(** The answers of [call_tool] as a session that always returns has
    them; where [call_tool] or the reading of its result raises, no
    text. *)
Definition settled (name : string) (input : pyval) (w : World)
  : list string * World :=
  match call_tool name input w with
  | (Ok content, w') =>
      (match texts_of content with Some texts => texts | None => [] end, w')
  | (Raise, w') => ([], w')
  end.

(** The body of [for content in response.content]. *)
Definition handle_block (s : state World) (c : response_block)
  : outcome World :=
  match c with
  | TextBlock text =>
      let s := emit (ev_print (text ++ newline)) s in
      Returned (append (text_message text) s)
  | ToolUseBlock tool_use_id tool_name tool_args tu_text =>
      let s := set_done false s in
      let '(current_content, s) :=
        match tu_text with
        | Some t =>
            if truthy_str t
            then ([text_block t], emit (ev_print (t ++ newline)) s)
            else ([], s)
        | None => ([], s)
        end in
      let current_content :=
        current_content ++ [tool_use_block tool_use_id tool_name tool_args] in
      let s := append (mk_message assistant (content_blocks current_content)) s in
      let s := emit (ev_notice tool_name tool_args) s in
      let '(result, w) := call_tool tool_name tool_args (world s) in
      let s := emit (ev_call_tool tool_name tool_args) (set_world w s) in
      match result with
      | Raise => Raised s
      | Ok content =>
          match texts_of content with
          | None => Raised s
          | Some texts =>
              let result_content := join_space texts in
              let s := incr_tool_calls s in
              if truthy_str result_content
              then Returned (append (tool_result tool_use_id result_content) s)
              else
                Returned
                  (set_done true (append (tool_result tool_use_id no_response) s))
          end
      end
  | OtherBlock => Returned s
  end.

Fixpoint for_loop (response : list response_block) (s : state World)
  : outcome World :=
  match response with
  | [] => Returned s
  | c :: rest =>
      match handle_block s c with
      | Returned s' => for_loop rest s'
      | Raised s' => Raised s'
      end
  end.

━━━━━━━━━━━━━━━━━━━━

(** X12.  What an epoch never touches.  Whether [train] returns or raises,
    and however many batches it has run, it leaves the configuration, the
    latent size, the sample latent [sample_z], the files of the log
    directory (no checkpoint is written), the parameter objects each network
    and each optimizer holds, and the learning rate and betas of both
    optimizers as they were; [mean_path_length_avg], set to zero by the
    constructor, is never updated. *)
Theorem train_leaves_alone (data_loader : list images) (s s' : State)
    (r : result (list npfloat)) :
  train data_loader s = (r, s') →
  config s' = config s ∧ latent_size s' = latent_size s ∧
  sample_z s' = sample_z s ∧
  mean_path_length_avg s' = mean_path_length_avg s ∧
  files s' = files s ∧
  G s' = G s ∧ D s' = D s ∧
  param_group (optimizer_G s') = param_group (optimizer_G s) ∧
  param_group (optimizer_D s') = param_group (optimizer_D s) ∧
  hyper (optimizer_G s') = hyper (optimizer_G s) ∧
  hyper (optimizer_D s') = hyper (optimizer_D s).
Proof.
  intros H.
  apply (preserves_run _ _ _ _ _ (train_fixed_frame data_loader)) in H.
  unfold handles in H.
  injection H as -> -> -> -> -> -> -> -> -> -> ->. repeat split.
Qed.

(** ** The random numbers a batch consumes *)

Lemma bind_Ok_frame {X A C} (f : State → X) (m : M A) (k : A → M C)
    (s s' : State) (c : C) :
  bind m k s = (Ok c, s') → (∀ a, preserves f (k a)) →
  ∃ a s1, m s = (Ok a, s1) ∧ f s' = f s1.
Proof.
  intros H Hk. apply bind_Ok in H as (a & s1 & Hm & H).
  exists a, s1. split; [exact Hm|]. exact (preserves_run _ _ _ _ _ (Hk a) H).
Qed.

━━━━━━━━━━━━━━━━━━━━

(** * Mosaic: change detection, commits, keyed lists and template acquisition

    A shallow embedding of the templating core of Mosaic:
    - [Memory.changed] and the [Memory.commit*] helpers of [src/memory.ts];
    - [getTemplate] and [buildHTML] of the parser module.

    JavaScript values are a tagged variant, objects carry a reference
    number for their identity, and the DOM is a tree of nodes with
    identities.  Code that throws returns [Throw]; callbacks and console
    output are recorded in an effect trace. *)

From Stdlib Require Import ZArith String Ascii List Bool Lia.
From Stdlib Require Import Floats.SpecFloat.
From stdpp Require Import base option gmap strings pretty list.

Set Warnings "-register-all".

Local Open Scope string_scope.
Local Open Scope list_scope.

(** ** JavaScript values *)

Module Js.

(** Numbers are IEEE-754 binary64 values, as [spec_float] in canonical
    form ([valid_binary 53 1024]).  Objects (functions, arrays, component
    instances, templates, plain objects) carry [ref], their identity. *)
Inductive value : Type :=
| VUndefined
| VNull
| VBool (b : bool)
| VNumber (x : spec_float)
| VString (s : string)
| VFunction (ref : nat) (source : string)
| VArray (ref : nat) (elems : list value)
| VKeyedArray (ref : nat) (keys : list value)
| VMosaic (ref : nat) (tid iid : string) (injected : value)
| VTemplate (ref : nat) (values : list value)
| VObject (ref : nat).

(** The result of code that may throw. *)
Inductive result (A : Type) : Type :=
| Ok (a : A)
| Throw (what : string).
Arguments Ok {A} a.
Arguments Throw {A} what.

━━━━━━━━━━━━━━━━━━━━

Out of the data above, transcribe exactly and only the lines starting with the line that has "(** Numbers are" and going on through the line that has "(what : string).", both included.

(** Numbers are IEEE-754 binary64 values, as [spec_float] in canonical
    form ([valid_binary 53 1024]).  Objects (functions, arrays, component
    instances, templates, plain objects) carry [ref], their identity. *)
Inductive value : Type :=
| VUndefined
| VNull
| VBool (b : bool)
| VNumber (x : spec_float)
| VString (s : string)
| VFunction (ref : nat) (source : string)
| VArray (ref : nat) (elems : list value)
| VKeyedArray (ref : nat) (keys : list value)
| VMosaic (ref : nat) (tid iid : string) (injected : value)
| VTemplate (ref : nat) (values : list value)
| VObject (ref : nat).

(** The result of code that may throw. *)
Inductive result (A : Type) : Type :=
| Ok (a : A)
| Throw (what : string).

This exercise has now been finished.